Biden aborda crise na Ucrânia em primeiro discurso de Estado da União

“Nesta noite, nos encontramos aqui como americanos, com a convicção de que a liberdade sempre vai vencer a tirania”

Evellyn Luchetta

01/03/2022 23h50

Foto: Anna Moneymaker/Getty Images

O presidente dos Estados Unidos, Joe Biden, fez seu primeiro discurso de Estado da União. O assunto principal da fala foi a crise na Ucrânia. Durante a ocasião, o mandatário disse que “nesta noite, nos encontramos aqui como americanos, com a convicção de que a liberdade sempre vai vencer a tirania”.

“Seis dias atrás, Vladimir Putin tentou abalar as fundações do mundo livre, acreditou que poderia nos dobrar diante das suas ameaças, mas fez um péssimo cálculo. Achou poder avançar sobre a Ucrânia e que o mundo o deixaria fazer, mas ele se deparou com algo que não podia imaginar, o povo ucraniano”, afirmou.

Biden citou ainda Volodimir Zelenski, presidente da Ucrânia. “Nesta luta, o presidente disse que ‘a luz vai vencer a escuridão'” Na fala, durante uma salva de palmas com a plateia em pé, o presidente americano pediu que a embaixadora da Ucrânia nos EUA, presente no local, ficasse em pé para simbolizar a sua força. “Obrigado! Muito Obrigado!”, agradeceu Biden.
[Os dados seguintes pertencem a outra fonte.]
(** A process starts, ends, or is being made: the state of slot [r] changes. *)
Section State.
Variables (s : ks) (pc pc' : nat -> fpc) (r : nat) (q : proc) (v : procstate).
Hypothesis Hinv : fd_inv s pc.
Hypothesis Hq : ptable s !! r = Some q.
Hypothesis Hhand : forall t h, inhand h (pc' t) = inhand h (pc t).
Hypothesis Hok : forall t, pc_ok t s (pc' t).
Hypothesis Hnone : forall t, pc' t <> FNone <-> (if decide (t = r) then slot_of v = Live else pc t <> FNone).
Hypothesis Hempty : slot_of v = Free -> forall i f, ofile q !! i <> Some (Some f).
Hypothesis Hfill : forall t np, filling (pc' t) = Some np ->
  if decide (np = r) then slot_of v = Embryo else filling (pc t) = Some np.
Hypothesis Hone : forall t t', filling (pc' t) = Some r -> filling (pc' t') = Some r -> t = t'.

Lemma state_lookup t x' : ptable (pset r (set_state v) s) !! t = Some x' ->
  exists x, ptable s !! t = Some x /\ ofile x' = ofile x /\ state x' = if decide (t = r) then v else state x.
Proof.
  unfold pset. cbn. destruct (decide (t = r)) as [->|Hne].
  - rewrite list_lookup_alter_eq, Hq. intros [= <-]. exists q. done.
  - rewrite list_lookup_alter_ne by congruence. eauto.
Qed.

Lemma state_fds t : fds t (pset r (set_state v) s) = fds t s.
Proof.
  unfold fds. destruct (decide (t = r)) as [->|Hne]; [|now rewrite pget_pset_ne].
  now rewrite (pget_pset_eq _ _ _ q Hq), (pget_lookup _ _ q Hq).
Qed.

Lemma state_at t x : ptable s !! t = Some x ->
  exists x', ptable (pset r (set_state v) s) !! t = Some x' /\ state x' = if decide (t = r) then v else state x.
Proof.
  intros E. unfold pset. cbn. destruct (decide (t = r)) as [->|Hne].
  - rewrite list_lookup_alter_eq, E. eexists. split; [done|]. now destruct x.
  - rewrite list_lookup_alter_ne by congruence. eauto.
Qed.
Lemma wp_userinit km l hw np ip tk fi lg sb ft pp con (Q : unit -> ctx -> ks -> Prop) :
  kmem_ok km l -> (kvm_pages + 3 <= length l)%nat -> kdata_ok kdata -> is_u32 trapret_addr -> is_u32 forkret_addr ->
  0 <= initcode_size < PGSIZE -> initcode_start + initcode_size <= kend ->
  (forall st d km' l', first_memory st d km l km' l' ->
     Q tt c0 (Kst km' hw (first_proc st d np :: replicate 63 proc0) (s32 (np + 1)) (Some 0%nat) tk fi
       (Fio (Fsst lg sb (root_inode :: replicate 49 inode0)) ft pp con))) ->
  wp (userinit kend kdata trapret_addr forkret_addr initcode_start initcode_size) Q c0
    (Kst km hw (replicate NPROC proc0) np ip tk fi (Fio (Fsst lg sb (replicate NINODE inode0)) ft pp con)).
Proof.
  intros Hk Hlen Hkd Ht Hf Hsz Hin HQ. destruct l as [|st l]; [cbn [length] in Hlen; unfold kvm_pages in *; lia|]. cbn [length] in Hlen.
  unfold userinit. change (replicate NPROC proc0) with (proc0 :: replicate 63 proc0). apply wp_bind.
  eapply wp_allocproc_first; [done|done|done|]. intros k1 K1 U1 S1 W1. apply wp_bind, wp_modify. cbn [set_initproc ks_km ks_hw ptable nextpid initproc ticks first ks_fs].
  apply wp_bind, wp_km. eapply wp_mono; [apply (wp_setupkvm kend kdata k1 l c0); [done|apply not_elem_of_nil|done]|].
  intros d c' k2 P. assert (c' = c0) as -> by apply P. destruct (setupkvm_new _ _ _ _ _ _ _ _ P) as [l2 N]; [lia|].
  apply wp_bind, wp_first. destruct (Z.eqb_spec d 0) as [E|_]; [now apply (kvm_new_nz _ _ _ _ _ _ _ N) in E|].
  pose proof (kn_length _ _ _ _ _ _ _ N) as Hl2. apply wp_bind, wp_km. apply (wp_inituvm d _ _ k2 l2).
  { apply (kn_frame _ _ _ _ _ _ _ N). }
  { exact (kn_uvm _ _ _ _ _ _ _ N). }
  { apply not_elem_of_nil. }
  { lia. }
  { done. }
  { done. }
  { rewrite (kn_pte _ _ _ _ _ _ _ N) by done. done. }
  intros k3 p l3 F. apply wp_bind, wp_first, wp_bind, wp_gets. apply wp_bind, wp_km. unfold fill. apply wp_modify.
  do 4 (apply wp_bind; unfold kstore16; apply wp_modify). do 3 (apply wp_bind; unfold kstore, store; apply wp_km, wp_modify).
  apply wp_bind, wp_first, wp_bind, wp_first, wp_bind, wp_first, wp_bind. unfold wp at 1.
  match goal with |- context [lift _ _ _ ?s] => change s with (Kst (set_mem (tf_init (frame_at st)) k3) hw
    (set_cwd None (set_state EMBRYO (set_handlers (replicate 32 0) (first_proc st d np))) :: replicate 63 proc0) (s32 (np + 1)) (Some 0%nat) tk fi
    (Fio (Fsst lg sb (replicate NINODE inode0)) ft pp con)) end.
  rewrite namei_root. apply wp_bind, wp_first, wp_bind, wp_acquire; [apply not_elem_of_nil|].
  apply wp_bind, wp_first, wp_bind, wp_first. eapply wp_release; [reflexivity|].
  apply (HQ st d _ l3). apply (first_memory_intro st d p km l k1 k2 l2 k3 l3); auto; lia.
Qed.

End FirstProc.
Ele seguiu dizendo que quando os ditadores não pagam pelos seus crimes, a ameaça ao mundo continua aumentando, por isso a Otan teria sido criada. “Para garantir a paz e a estabilidade da Europa do depois da 2ª Guerra Mundial. A diplomacia americana é importante. Putin atacou a Ucrânia de forma premeditada, ele rejeitou os esforços diplomáticos e acreditou que o Ocidente e a Otan não iria responder, mas ele estava errado, nós estamos unidos.”, garantiu.

A Otan

A tensão entre Rússia e Ucrânia se deu, principalmente, pela aproximação da Ucrânia com a Otan (Organização do Tratado do Atlântico Norte). A organização surgiu em 1949 durante a Guerra Fria, à época, o intuito era lutar contra a expansão do comunismo e do avanço de possíveis ataques da União Soviética (formada por Rússia, Estônia, Letônia, Lituânia, Belarus, Ucrânia, Moldova, Geórgia, Armênia e Azerbaijão no continente Europeu e Cazaquistão, Quirguistão, Uzbequistão, Tadjiquistão e Turcomenistão no continente Asiático).

Após a queda do Muro de Berlim, em 1989, marcando o fim da Guerra Fria e o fim da URSS em 1991, a Otan reformulou o motivo de sua existência e continuou existindo como organização internacional. Atualmente, sob liderança dos Estados Unidos, 30 países são participantes do grupo.

A Otan simboliza uma união do Ocidente, algo que a Rússia sempre foi contra. No entanto, o país sempre manteve o diálogo aberto com os EUA e a Europa. Porém, para Putin, é inaceitável que países que fazem fronteira com a Rússia se unam a Otan, algo que poderia simbolizar uma ameaça geopolítica e econômica.

A Ucrânia não faz parte da Otan, mas é considerada um país parceiro e recentemente vem aumentando o diálogo sobre entrar para a aliança. O movimento é condenado pelo governo russo. A tensão desencadeou na invasão Rússia na Ucrânia no dia 24 de fevereiro.